Before I begin this blog I want to share a video that was done by Steven Crowder of PJTV in December of 2009. In the video Crowder takes you on a tour of the motor city and shows what has and is happening to the once great manufacturing center of the world.

And there is another video from the Reason Foundation address the issues causing the demise of Detroit.

In my search of YouTube videos about Detroit I found several hundred that would have be suitable for this article, but you can do that on your own by simply typing “Detroit in Ruins” in the search field.

In December 2010 I posted an article about the “Vanishing Detroit” in which I wrote about the history and potential demise of the motor city. In the concluding paragraphs of the article I state:

“This is a condition not limited to Detroit. Cities such as Oakland, St. Louis, Cleveland, and many others are approaching the same precipice of economic bankruptcy. With the massive costs for welfare and social services, shrinking tax base, poor schools, unfunded liabilities for public service workers pensions, teachers unions with the protection of underperforming teachers and increasing demands for higher wages and guaranteed pensions and a political class that panders for votes we are approaching a time in our history when cities are beginning to fail.

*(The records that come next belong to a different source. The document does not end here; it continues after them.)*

Definition vertex (s : drm_state G V) (a : Z) : Prop :=
  exists x, g s = Some x /\ graph_contains_vertex x a = true.

Record sysinv (c : system G V) : Prop := {
  i_tids : forall t p, threads c !! t = Some p -> ~ is_drm t;
  i_edges : forall a b, adj (sys c) a b ->
    (is_drm a /\ owner (sys c) !! a = Some b /\ threads c !! b <> Some (Locked a))
    \/ (is_drm b /\ (threads c !! a = Some (Blocked b) \/ threads c !! a = Some (Locked b)));
  i_own : forall d t, owner (sys c) !! d = Some t ->
    is_drm d /\ (adj (sys c) d t \/ threads c !! t = Some (Locked d));
  i_wait : forall t d, threads c !! t = Some (Blocked d) \/ threads c !! t = Some (Locked d) -> is_drm d /\ adj (sys c) t d;
  i_locked : forall t d, threads c !! t = Some (Locked d) -> owner (sys c) !! d = Some t;
  i_holder : forall d t, owner (sys c) !! d = Some t -> ~ is_drm t;
}.

(** The invariant depends on the graph only through its edges. *)
Lemma sysinv_ext s s' ts :
  owner s' = owner s -> (forall a b, adj s' a b <-> adj s a b) -> sysinv (System s ts) -> sysinv (System s' ts).
Proof.
  intros Ho Ha [H1 H2 H3 H4 H5 H6]. split; cbn in *; rewrite ?Ho; try done.
  - intros a b. rewrite Ha. apply H2.
  - intros d t Hd. rewrite Ha. by apply H3.
  - intros t d Ht. rewrite Ha. by apply H4.
Qed.

Lemma adj_add_vertex (s : drm_state G V) x v a b :
  g s = Some x -> adj (set_g s (graph_add_vertex v x)) a b <-> adj s a b.
Proof.
  intros Hx. unfold adj. cbn. rewrite Hx. split.
  - intros (y & [= <-] & Hy). rewrite add_vertex_adjacent in Hy. by exists x.
  - intros (y & [= <-] & Hy). eexists. split; [done|]. by rewrite add_vertex_adjacent.
Qed.

(** What [drm_wait_request] does to the edges. *)
Lemma wait_request_spec s ts drm t r s' :
  sysinv (System s ts) -> is_drm drm -> ts !! t = Some Running -> drm_wait_request s drm t = Done (r, s') ->
  owner s' = owner s /\
  match r with
  | Some _ => forall a b, adj s' a b <-> adj s a b
  | None => forall a b, adj s' a b <-> (a = t /\ b = drm) \/ adj s a b
  end.
Proof.
  intros Hinv Hd Ht Hrun. unfold drm_wait_request in Hrun.
  apply obind_Done in Hrun as (x & Hx & Hrun). destruct (g s) as [x0|] eqn:Hg; [|done]. injection Hx as ->.
  set (x1 := if graph_contains_vertex x t then x else graph_add_vertex t x) in Hrun.
  assert (Hadj1 : forall a b, graph_adjacent x1 a b = graph_adjacent x a b)
    by (intros a b; unfold x1; destruct (graph_contains_vertex x t); [done|apply add_vertex_adjacent]).
  assert (Hsx : forall a b, adj s a b <-> graph_adjacent x a b = true).
  { intros a b. unfold adj. rewrite Hg. split; [by intros (y & [= <-] & ?)|eauto]. }
  assert (Hnot : graph_adjacent x t drm <> true).
  { intros Ha. apply Hsx, (i_edges _ Hinv) in Ha as [(Hdt & _)|(_ & [Hp|Hp])]; cbn in *; try congruence.
    by apply (i_tids _ Hinv t Running). }
  apply obind_Done in Hrun as (ad & Had & Hrun). unfold adjacent in Had. destruct (_ && _) eqn:Hv; [|done].
  apply andb_true_iff in Hv as [Hv1 Hv2]. injection Had as <-.
  destruct (graph_adjacent x1 drm t) eqn:Hdt.
  { injection Hrun as <- <-. split; [done|]. intros a b. rewrite Hsx. unfold adj. cbn. split.
    - intros (y & [= <-] & Hy). by rewrite <- Hadj1.
    - intros Hy. exists x1. by rewrite Hadj1. }
  apply obind_Done in Hrun as ([c s2] & Hcy & Hrun).
  assert (Hs2 : g s2 = Some (graph_add_edge t drm x1) /\ owner s2 = owner s).
  { unfold has_cycle in Hcy. apply obind_Done in Hcy as ([r2 v2] & _ & Hcy). by injection Hcy as _ <-. }
  destruct Hs2 as [Hg2 Ho2].
  assert (Hadj2 : forall a b, graph_adjacent (graph_add_edge t drm x1) a b = true <-> (a = t /\ b = drm) \/ graph_adjacent x a b = true).
  { intros a b. rewrite add_edge_adjacent by done. rewrite orb_true_iff, bool_decide_eq_true, Hadj1. naive_solver. }
  destruct (negb (c =? 0)).
  - apply obind_Done in Hrun as (x3 & Hx3 & Hrun). injection Hrun as <- <-. split; [done|].
    unfold remove_edge in Hx3. destruct (_ && _) eqn:Hv3; [|done]. apply andb_true_iff in Hv3 as [_ Hv3]. injection Hx3 as <-.
    intros a b. rewrite Hsx. unfold adj. cbn. split.
    + intros (y & [= <-] & Hy). rewrite remove_edge_adjacent in Hy by done. apply andb_true_iff in Hy as [Hne Hy].
      apply negb_true_iff, bool_decide_eq_false in Hne. apply Hadj2 in Hy. naive_solver.
    + intros Hy. eexists. split; [done|]. rewrite remove_edge_adjacent by done. apply andb_true_iff. split.
      * apply negb_true_iff, bool_decide_eq_false. intros [<- <-]. done.
      * apply Hadj2. by right.
  - injection Hrun as <- <-. split; [done|]. intros a b. rewrite Hsx. unfold adj. rewrite Hg2. split.
    + intros (y & [= <-] & Hy). by apply Hadj2.
    + intros Hy. eexists. split; [done|]. by apply Hadj2.
Qed.

Lemma sysinv_init s ts drm :
  sysinv (System s ts) -> is_drm drm -> (forall x, g s = Some x -> graph_contains_vertex x drm = false) ->
  sysinv (System (drm_init s drm) ts).
Proof.
  intros Hinv Hd Hnew.
  apply (sysinv_ext s); [done| |done]. intros a b. unfold drm_init. destruct (g s) as [x|] eqn:Hg.
    - by apply adj_add_vertex.
    - unfold adj. cbn. split; [|intros (y & Hy & _); congruence]. intros (y & [= <-] & Hy).
      rewrite add_vertex_adjacent in Hy. apply edge_ends in Hy as [Hy _]. by rewrite create_empty in Hy.
Qed.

Until now cities have been relying on funds from state and the federal government to bails them out of their financial woes. With states experiencing the same malaise and the rising deficits of the federal budgets money for these cities are no longer going to be available. Perhaps the time has come for these cities to realize the mess they are in and declare bankruptcy rewrite their public service and teacher union contracts and tighten their belts in all areas of spending so they can survive. No more promises, no more pandering to special interest groups and no more fountains and stadiums unless they are totally financed with private money.”

Most rational economists and rational thinking people have been predicting the demise and eventual bankruptcy of Detroit for years. Now it has become official and no amount of state or, God forbid, federal funds can solve the problem.

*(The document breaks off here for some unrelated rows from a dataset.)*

(* ===== verification/MinixfsInv.v ===== *)
(** * Blocks and their owners

    Every block of an inode in use is marked in the data map and belongs to that inode
    alone.  Allocation and writing keep this, so a file grows without disturbing any
    other, and paths lead where they led before. *)

From stdpp Require Import strings.
From S2P Require Import Prelude CString CMem Minixfs MinixfsSpec.
Open Scope Z_scope.

(** ** Finding a free block *)

Definition heads (coins : list bool) : nat := length (filter (eq true) coins).

Definition free_at (fs : file_system) (b : Z) : Prop := 0 <= b < dblock_count (meta fs) /\ data_map fs !! Z.to_nat b = Some 0.

(** The free blocks among [n] from [i] on. *)
Definition free_in (fs : file_system) (i : Z) (n : nat) : nat := length (filter (eq 0) (take n (drop (Z.to_nat i) (data_map fs)))).

Definition free_blocks (fs : file_system) : nat := free_in fs 0 (Z.to_nat (dblock_count (meta fs))).

Definition map_ok (fs : file_system) : Prop := 0 <= dblock_count (meta fs) /\ Z.of_nat (length (data_map fs)) = dblock_count (meta fs).

Lemma get_data_used_at fs i : map_ok fs -> 0 <= i < dblock_count (meta fs) -> exists x, data_map fs !! Z.to_nat i = Some x /\ get_data_used fs i = Done x.
Proof.
  intros [H0 Hl] Hi. destruct (lookup_lt_is_Some_2 (data_map fs) (Z.to_nat i)) as [x Hx]; [lia|]. exists x. split; [done|]. unfold get_data_used.
  rewrite (proj2 (orb_false_iff _ _)) by (split; [apply Z.ltb_ge|apply Z.leb_gt]; lia). by rewrite Hx.
Qed.

Lemma free_in_S fs i n x : data_map fs !! Z.to_nat i = Some x -> 0 <= i -> free_in fs i (S n) = ((if decide (x = 0%Z) then 1 else 0) + free_in fs (i + 1)%Z n)%nat.
Proof.
  intros Hx Hi. unfold free_in. rewrite (drop_S _ _ _ Hx). cbn [take]. replace (Z.to_nat (i + 1)) with (S (Z.to_nat i)) by lia. rewrite filter_cons. repeat case_decide; subst; try done; congruence.
Qed.

Lemma set_rng_rng fs : set_rng fs (rng fs) = fs.
Proof. by destruct fs. Qed.

(** A pass takes a coin for every free block until one says yes. *)
Lemma scan_data_map_ok n i filled fs : map_ok fs -> 0 <= i -> i + Z.of_nat n = dblock_count (meta fs) -> (0 < heads (rng fs))%nat ->
  (exists b coins, scan_data_map n i filled fs = Done (inl (b, set_rng fs coins)) /\ free_at fs b /\ S (heads coins) = heads (rng fs))
  \/ (exists coins, scan_data_map n i filled fs = Done (inr (filled + Z.of_nat n - Z.of_nat (free_in fs i n), set_rng fs coins)) /\ heads coins = heads (rng fs)
      /\ (length coins + free_in fs i n = length (rng fs))%nat).
Proof.
  revert i filled fs. induction n as [|n IH]; intros i filled fs Hm Hi Hn Hh; cbn [scan_data_map].
  - right. exists (rng fs). rewrite set_rng_rng. split; [|split; [done|by rewrite Nat.add_0_r]]. do 3 f_equal. assert (free_in fs i 0 = 0%nat) as -> by done. lia.
  - destruct (get_data_used_at fs i Hm) as (x & Hx & ->); [lia|]. cbn [obind]. rewrite (free_in_S fs i n x Hx Hi). destruct (Z.eqb_spec x 0) as [->|Hne].
    + rewrite decide_True by done. destruct (rng fs) as [|[] coins] eqn:Hr; [cbn in Hh; lia| |].
      * left. exists i, coins. split; [done|]. split; [split; [lia|done]|]. done.
      * destruct (IH (i + 1) filled (set_rng fs coins)) as [(b & cs & -> & Hb & Hc)|(cs & -> & Hc & Hl)]; [done|lia|cbn; lia|done| |].
        -- left. exists b, cs. split; [done|]. split; [done|]. done.
        -- right. exists cs. split; [do 3 f_equal; unfold free_in; cbn [data_map set_rng]; lia|]. split; [done|]. cbn [rng set_rng length] in *. unfold free_in in *. cbn in Hl. lia.
    + rewrite decide_False by done. destruct (IH (i + 1) (filled + 1) fs) as [(b & cs & -> & Hb & Hc)|(cs & -> & Hc & Hl)]; [done|lia|lia|done| |].
      * left. by exists b, cs.
      * right. exists cs. split; [do 3 f_equal; lia|]. done.
Qed.

Lemma free_in_le fs i n : (free_in fs i n <= n)%nat.
Proof. unfold free_in. etrans; [apply length_filter|]. rewrite length_take. lia. Qed.

(** With a free block and a coin that says yes, a free block is found. *)
Lemma first_unused_data_ok fs : map_ok fs -> (0 < free_blocks fs)%nat -> (0 < heads (rng fs))%nat ->
  exists b coins, first_unused_data fs = Done (b, set_rng fs coins) /\ free_at fs b /\ S (heads coins) = heads (rng fs).
Proof.
  intros Hm Hf Hh. unfold first_unused_data. set (D := dblock_count (meta fs)).
  assert (Hgo : forall fuel filled fs', map_ok fs' -> meta fs' = meta fs -> data_map fs' = data_map fs -> (0 < heads (rng fs'))%nat -> (length (rng fs') < fuel)%nat -> filled < D ->
    exists b coins, first_unused_data_loop fuel filled fs' = Done (b, set_rng fs' coins) /\ free_at fs' b /\ S (heads coins) = heads (rng fs')).
  { induction fuel as [|fuel IH]; intros filled fs' Hm' Hme Hd Hh' Hl Hfill; [lia|]. cbn [first_unused_data_loop]. rewrite Hme. fold D. rewrite (proj2 (Z.ltb_lt _ _)) by done.
    assert (Hfree : free_in fs' 0 (Z.to_nat D) = free_blocks fs) by (unfold free_blocks, free_in; by rewrite Hd).
    destruct (scan_data_map_ok (Z.to_nat D) 0 0 fs') as [(b & cs & -> & Hb & Hc)|(cs & -> & Hc & Hcl)]; [done|lia|rewrite Hme; fold D; destruct Hm; unfold D; lia|done| |]; cbn [obind].
    - by exists b, cs.
    - rewrite Hfree in *. destruct (IH (0 + Z.of_nat (Z.to_nat D) - Z.of_nat (free_blocks fs)) (set_rng fs' cs)) as (b & cs' & -> & Hb & Hc'); [done|done|done|cbn [rng set_rng]; lia|cbn [rng set_rng]; lia|destruct Hm; unfold D in *; lia|].
      exists b, cs'. split; [done|]. split; [done|]. cbn [rng set_rng] in Hc'. lia. }
  apply Hgo; [done..|lia|]. pose proof (free_in_le fs 0 (Z.to_nat D)). unfold free_blocks in Hf. fold D in Hf. destruct Hm. unfold D in *. lia.
Qed.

Last week Governor Rick Snyder filed for Chapter 9 bankruptcy for the city of Detroit. The once leader of American industry has now joined the junk heap as a third world city. Chapter 9, Title 11 of the United States Code is a chapter of the United States Bankruptcy Code, available exclusively to municipalities that assists them in the restructuring of debts..

Why did this happen and will it happen to other American cities?

Michigan Gov. Rick Snyder and the bankruptcy specialist he appointed to fix Detroit’s1019-Rick-Snyder-ads.JPG_full_600 unprecedented financial problems put the blame Sunday squarely on the city and defended their decision to file for Chapter 9.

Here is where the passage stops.